** SOURCE RECORDS follows **

Lemma partial_data_iff_witness :
  (exists p, constructDataFromBytes (H := sample_host)
               [x00; x00; x03; x00; x02; x99] false []
             = Return (MultiPart p))
  /\ ~ (exists p, constructDataFromBytes (H := sample_host)
                    [x00; x00; x33; x00; x00] false []
                  = Return (MultiPart p)).
Proof.
  split.
  - apply (partial_data_iff (H := sample_host)
             x00 x00 x03 x00 x02 [x99] [] false).
    vm_compute. split; [split; [reflexivity | discriminate] | reflexivity].
  - intros E.
    apply (partial_data_iff (H := sample_host)
             x00 x00 x33 x00 x00 [] [] false) in E.
    vm_compute in E. destruct E as [[_ E] _]. apply E. reflexivity.
Defined.

Lemma sample_complete : complete x00 x01 true.
Proof. vm_compute. split; [discriminate | left; discriminate]. Defined.

Lemma ethereum_action_byte_witness :
  exists d, constructDataFromBytes (H := sample_host) ethereum_frame true []
            = Return (Ethereum d)
            /\ eth_action d = signData.
Proof.
  apply (ethereum_action_byte (H := sample_host)
           x00 x00 x01 x00 x00 true [] x00 _ sample_complete).
  left; reflexivity.
Defined.

(** C9 at a sample frame: the data after the address field is
    de ad be ef, the decoded result holds the digit 5 of the address
    field and no [data]. *)
Lemma ethereum_data_is_one_digit_witness :
  constructDataFromBytes (H := sample_host) ethereum_frame true []
  = Return (Ethereum
      {| eth_action := signData;
         eth_account := lit "0102030405060708090a0b0c0d0e0f10111213141516";
         eth_rlp := Some (lit "5");
         eth_data := None |})
  /\ eth_rlp
       {| eth_action := signData;
          eth_account := lit "0102030405060708090a0b0c0d0e0f10111213141516";
          eth_rlp := Some (lit "5");
          eth_data := None |}
     = char_at (hex_of_bytes (skipn 5 ethereum_frame)) 13.
Proof.
  split; [vm_compute; reflexivity|].
  apply (ethereum_data_is_one_digit (H := sample_host) ethereum_frame true []).
  vm_compute. reflexivity.
Defined.

Lemma sample_publicKey_length : length sample_publicKey = 32%nat.
Proof. reflexivity. Defined.

Lemma sample_genesis_length : length sample_genesis = 32%nat.
Proof. reflexivity. Defined.

Lemma sample_network_known :
  Map_get sample_networks (lit "0x" ++ hex_of_bytes sample_genesis)
  = Some {| prefix := 2 |}.
Proof. vm_compute. reflexivity. Defined.
(** * dash3.py: the ingestion pipeline and the sidebar filters

    A shallow embedding of [load_data] (lines 26-63), [apply_filters]
    (lines 65-116) and the opening of [main] (lines 257-279) of [dash3.py],
    over a model of the Python values and of the pandas, requests and
    Streamlit calls they make.

    Layout: Python values and their text form; pandas tables and the column
    operations of lines 36-54; the HTTP exchange; [load_data] with its two
    handlers; the time-to-live cache of line 26; [apply_filters]; [main] up
    to the filter summary; then the lemmas and the theorems.

    What pandas does is written out where it is determined by the values
    alone.  Where it depends on the release of the library or on the
    rounding of its parsers (an int beyond [2^53], a text of more than 15
    digits stored as a float, the date parser, the inputs of the constructor
    other than a list of dicts), it is a field of the record [library], and
    a call can end in an exception. *)

From Stdlib Require Import List String Ascii Bool ZArith NArith QArith Lia.
From Stdlib Require Import Decimal DecimalString DecimalPos DecimalZ Sorted.
Import ListNotations.

Set Warnings "-register-all".

Local Open Scope string_scope.
Local Open Scope Z_scope.

(* ===================================================================== *)
(** ** Python values *)
(* ===================================================================== *)

Module Py.

(** The exception classes the two functions can meet.  The first four derive
    from [requests.exceptions.RequestException] ([JSONDecodeError] is the one
    of [requests], raised by [response.json()]); all but [KeyboardInterrupt]
    derive from [Exception]. *)
Inductive exn : Type :=
| ConnectionError
| Timeout
| HTTPError (status : Z)
| JSONDecodeError
| ValueError
| TypeError
| AttributeError
| KeyError
| OverflowError
| KeyboardInterrupt.

Definition is_RequestException (e : exn) : bool :=
  match e with
  | ConnectionError | Timeout | HTTPError _ | JSONDecodeError => true
  | _ => false
  end.

Definition is_Exception (e : exn) : bool :=
  match e with
  | KeyboardInterrupt => false
  | _ => true
  end.

(** A Python [float]. An integer-valued float carries its integer; any other
    finite float carries the output of the shortest round-trip conversion
    that [repr] starts from: a sign, the significant digits and the position
    of the decimal point (value [0.d1d2...dn * 10^decpt]). *)
Inductive pyfloat : Type :=
| FNaN
| FInf (neg : bool)
| FInt (z : Z)
| FFrac (neg : bool) (digits : string) (decpt : Z).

** End of SOURCE RECORDS **

Whenever a line in the data holds "Require", copy that line.

From Stdlib Require Import List String Ascii Bool ZArith NArith QArith Lia.
From Stdlib Require Import Decimal DecimalString DecimalPos DecimalZ Sorted.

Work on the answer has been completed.